Don't Call It Night

Don't Call It Night


In the summer of 1989, at Tel-Kedar, a small settlement in the Negev Desert, the long time love affair between Theo, a sixty-year-old civil engineer, and Noa, a much younger school teacher, is slowly disintegrating. When a pupil of Noa's dies under difficult circumstances, the couple and the entire town are thrown into turmoil.

With characteristic subtlety and brilliance, Amos Oz tells a wry and tender story of frustrated ambition and love which is never quite fulfilled - bringing together stormy intrigue in a small community with gentle humour and an intimate anatomy of a relationship.
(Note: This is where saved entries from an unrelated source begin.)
Lemma murmur_word seed msg : word 32 (MurmurHash3 seed msg).
Proof. unfold MurmurHash3, murmur_final. cbv zeta. apply word_lxor; [apply T32_word|]. apply word_shiftr; [lia|apply T32_word]. Qed.

(** ** SipHash *)

Lemma sip_rounds v : SIPROUND v = sip_round v.
Proof. unfold SIPROUND, sip_round. do 4 (destruct v as [|? v]; [done|]). destruct v; [|done]. rewrite !T64_mod. reflexivity. Qed.

Lemma sip_rounds2 v d : xor_at 0 d (SIPROUND (SIPROUND (xor_at 3 d v))) = sip_compress v d.
Proof. by rewrite !sip_rounds. Qed.

Definition sip_state (k0 k1 : Z) (msg : list Z) (c : CSipHasher) : Prop :=
  sip_v c = fold_left sip_compress (load_le <$> blocks 8 msg) (sip_v (CSipHasher_new k0 k1)) /\
  sip_tmp c = load_le (tail_bytes 8 msg) /\ sip_count c = Z.of_nat (length msg).

Lemma sip_count_mod msg c k0 k1 : sip_state k0 k1 msg c -> sip_count c mod 8 = Z.of_nat (length msg mod 8).
Proof. intros (_ & _ & ->). by rewrite Nat2Z.inj_mod. Qed.

Lemma sip_byte_ok k0 k1 msg c b : word 8 b -> sip_state k0 k1 msg c -> sip_state k0 k1 (msg ++ [b]) (sip_byte c b).
Proof.
  intros Hb Hc. unfold sip_byte. rewrite (sip_count_mod msg c k0 k1 Hc). destruct Hc as (Hv & Ht & Hn). cbv zeta. pose proof (Nat.mod_upper_bound (length msg) 8 ltac:(lia)) as Hm.
  assert (sip_tmp c .| SPH_T64 (b << (8 * Z.of_nat (length msg mod 8))) = load_le (tail_bytes 8 msg ++ [b])) as ->.
  { rewrite load_le_snoc, (length_tail_bytes 8 ltac:(lia)), Ht. f_equal. apply T64_id. apply word_shiftl_byte; (done || lia). }
  assert (sip_count c + 1 = Z.of_nat (length (msg ++ [b]))) as -> by (rewrite length_app, Hn; cbn; lia).
  assert ((Z.of_nat (length (msg ++ [b])) .& 7 =? 0) = bool_decide (S (length msg mod 8) = 8%nat)) as ->.
  { change 7 with (Z.ones 3). rewrite Z.land_ones, length_app by lia. change (2 ^ 3) with (Z.of_nat 8). rewrite <- Nat2Z.inj_mod. cbn [length]. pose proof (Nat.div_mod_eq (length msg) 8) as Hd.
    case_bool_decide as E.
    - replace (length msg + 1)%nat with ((length msg / 8 + 1) * 8)%nat by lia. by rewrite Nat.Div0.mod_mul.
    - replace (length msg + 1)%nat with (length msg mod 8 + 1 + length msg / 8 * 8)%nat by lia. rewrite Nat.Div0.mod_add, Nat.mod_small by lia. apply Z.eqb_neq. lia. }
  unfold sip_state. case_bool_decide as E.
  - destruct (blocks_snoc_fill 8 ltac:(lia) msg b E) as [-> ->]. split; [|done]. cbn [sip_v]. by rewrite sip_rounds2, fmap_app, fold_left_app, <- Hv.
  - destruct (blocks_snoc_short 8 ltac:(lia) msg b E) as [-> ->]. done.
Qed.

Lemma sip_write_ok k0 k1 data msg c : words 8 data -> sip_state k0 k1 msg c -> sip_state k0 k1 (msg ++ data) (sip_Write c data).
Proof.
  revert msg c. induction data as [|b data IH]; intros msg c Hw Hc; [by rewrite app_nil_r|]. apply Forall_cons in Hw as [Hb Hw].
  change (sip_Write c (b :: data)) with (sip_Write (sip_byte c b) data). rewrite (cons_middle b msg data), app_assoc. apply IH; [done|]. by apply sip_byte_ok.
Qed.

(** A word on the boundary of a word. *)
Lemma sip_write64_ok k0 k1 w msg c : word 64 w -> (length msg mod 8 = 0)%nat -> sip_state k0 k1 msg c -> exists c', sip_Write64 c w = Some c' /\ sip_state k0 k1 (msg ++ store_le 8 w) c'.
Proof.
  intros Hw Hm Hc. unfold sip_Write64. rewrite (sip_count_mod msg c k0 k1 Hc), Hm. cbn [Z.of_nat Z.eqb]. eexists. split; [reflexivity|]. destruct Hc as (Hv & Ht & Hn).
  assert (tail_bytes 8 msg = []) as Htl by (apply nil_length_inv; by rewrite (length_tail_bytes 8 ltac:(lia))).
  split; [|split]; cbn [sip_v sip_tmp sip_count].
  - rewrite sip_rounds2, (blocks_app 8 ltac:(lia)), Htl. cbn [app]. rewrite (blocks_one 8 ltac:(lia) (store_le 8 w) eq_refl). rewrite fmap_app, fold_left_app, <- Hv. cbn [fmap list_fmap fold_left]. by rewrite load_store_le.
  - rewrite Ht, Htl. rewrite (tail_app 8 ltac:(lia)), Htl. reflexivity.
  - rewrite length_app, Hn. cbn [store_le length]. lia.
Qed.

Lemma sip_compress_length v m : length v = 4%nat -> length (sip_compress v m) = 4%nat.
Proof. intros Hv. do 4 (destruct v as [|? v]; [done|]). by destruct v. Qed.

(** The end of both computations. *)
Lemma sip_end v : length v = 4%nat -> (let u := SIPROUND (SIPROUND (SIPROUND (SIPROUND (xor_at 2 0xFF v)))) in u.[0] ⊕ u.[1] ⊕ u.[2] ⊕ u.[3]) = foldr Z.lxor 0 (Nat.iter 4 sip_round (xor_at 2 0xFF v)).
Proof.
  intros Hv. cbv zeta. rewrite !sip_rounds. assert (forall f (x : list Z), Nat.iter 4 f x = f (f (f (f x)))) as -> by done.
  assert (forall v, length v = 4%nat -> length (sip_round v) = 4%nat) as Hr by (intros u E; do 4 (destruct u as [|? u]; [done|]); by destruct u).
  assert (length (sip_round (sip_round (sip_round (sip_round (xor_at 2 0xFF v))))) = 4%nat) as H4 by (do 4 apply Hr; unfold xor_at; by rewrite length_insert).
  revert H4. generalize (sip_round (sip_round (sip_round (sip_round (xor_at 2 0xFF v))))). intros u Hu. do 4 (destruct u as [|? u]; [done|]). destruct u; [|done]. cbn [nth foldr]. by rewrite Z.lxor_0_r, !Z.lxor_assoc.
Qed.

Lemma sip_finalize_ok k0 k1 msg c : sip_state k0 k1 msg c -> length (sip_v c) = 4%nat -> sip_Finalize c = siphash24 k0 k1 msg.
Proof.
  intros (Hv & Ht & Hn) Hl. unfold sip_Finalize, siphash24. cbv zeta. rewrite Ht, Hn, <- Hv.
  assert (SPH_T64 (Z.of_nat (length msg) << 56) = (Z.of_nat (length msg) mod 256) << 56) as ->.
  { rewrite T64_mod, !Z.shiftl_mul_pow2 by lia. change (2 ^ 64) with (256 * 2 ^ 56). by rewrite Zmult_mod_distr_r. }
  rewrite sip_rounds2. apply sip_end. by apply sip_compress_length.
Qed.

Lemma sip_state_length k0 k1 msg c : sip_state k0 k1 msg c -> length (sip_v c) = 4%nat.
Proof.
  intros (-> & _). generalize (load_le <$> blocks 8 msg). intros l. assert (length (sip_v (CSipHasher_new k0 k1)) = 4%nat) as H by done. revert H. generalize (sip_v (CSipHasher_new k0 k1)).
  induction l as [|m l IH]; intros v Hv; [done|]. cbn [fold_left]. by apply IH, sip_compress_length.
Qed.

Definition event_ok (e : Z + list Z) : Prop := match e with inl w => word 64 w | inr data => words 8 data end.

Lemma sip_events_ok k0 k1 es msg c : Forall event_ok es -> words_aligned (length msg) es = true -> sip_state k0 k1 msg c ->
  exists c', sip_events c es = Some c' /\ sip_state k0 k1 (msg ++ concat (event_bytes <$> es)) c'.
Proof.
  revert msg c. induction es as [|e es IH]; intros msg c Hok Ha Hc; [exists c; split; [done|]; by rewrite app_nil_r|]. apply Forall_cons in Hok as [He Hok]. rewrite fmap_cons. cbn [concat sip_events]. rewrite app_assoc.
  destruct e as [w|data]; cbn [words_aligned sip_event event_bytes] in *.
  - apply andb_prop in Ha as [Hm Ha]. apply Nat.eqb_eq in Hm. destruct (sip_write64_ok k0 k1 w msg c He Hm Hc) as (c1 & -> & Hc1). cbn [mbind option_bind]. apply IH; [done| |done]. by rewrite length_app.
  - cbn [mbind option_bind]. apply IH; [done|by rewrite length_app|]. by apply sip_write_ok.
Qed.

Lemma sip_new k0 k1 : sip_state k0 k1 [] (CSipHasher_new k0 k1).
Proof. done. Qed.

Lemma sip_start k0 k1 d : [0x736f6d6570736575 ⊕ k0; 0x646f72616e646f6d ⊕ k1; 0x6c7967656e657261 ⊕ k0; 0x7465646279746573 ⊕ k1 ⊕ d] = xor_at 3 d (sip_v (CSipHasher_new k0 k1)).
Proof. reflexivity. Qed.

Lemma sip_uint256_ok k0 k1 val : length val = 32%nat -> SipHashUint256 k0 k1 val = siphash24 k0 k1 val.
Proof.
  intros Hl. unfold SipHashUint256. cbv zeta. rewrite sip_start, !sip_rounds2. set (v0 := sip_v _).
  assert (length (sip_compress (sip_compress (sip_compress (sip_compress (sip_compress v0 (GetUint64 val 0)) (GetUint64 val 1)) (GetUint64 val 2)) (GetUint64 val 3)) (4 << 59)) = 4%nat) as H4 by (do 5 apply sip_compress_length; done).
  etransitivity; [exact (sip_end _ H4)|]. clear H4. unfold siphash24. fold v0. clearbody v0. cbv zeta. do 3 f_equal.
  unfold blocks, tail_bytes. rewrite Hl, take_blocks_seq, drop_ge by (rewrite Hl; cbn; lia). assert (32 / 8 = 4)%nat as -> by done. cbn [seq fmap list_fmap fold_left load_le]. rewrite Z.lor_0_l.
  rewrite <- !GetUint64_load by (rewrite Hl; lia). f_equal.
Qed.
  • Oz's sense of place brings Faulkner to mind. His quest for ideals is Tolstoyan, his hapless, decaying characters evoke thoughts of Bellow, but their intensity of feeling, their obsession with elementary issues is Dostoevskian
    Sunday Telegraph

About the author

Amos Oz

Born in Jerusalem in 1939, Amos Oz was the internationally acclaimed author of many novels and essay collections, translated into over forty languages, including his brilliant semi-autobiographical work, A Tale of Love and Darkness. His last novel, Judas, was shortlisted for the Man Booker International Prize 2017 and won the Yasnaya Polyana Foreign Fiction Award. He received several international awards, including the Prix Femina, the Israel Prize, the Goethe Prize, the Frankfurt Peace Prize and the 2013 Franz Kafka Prize. He died in December 2018.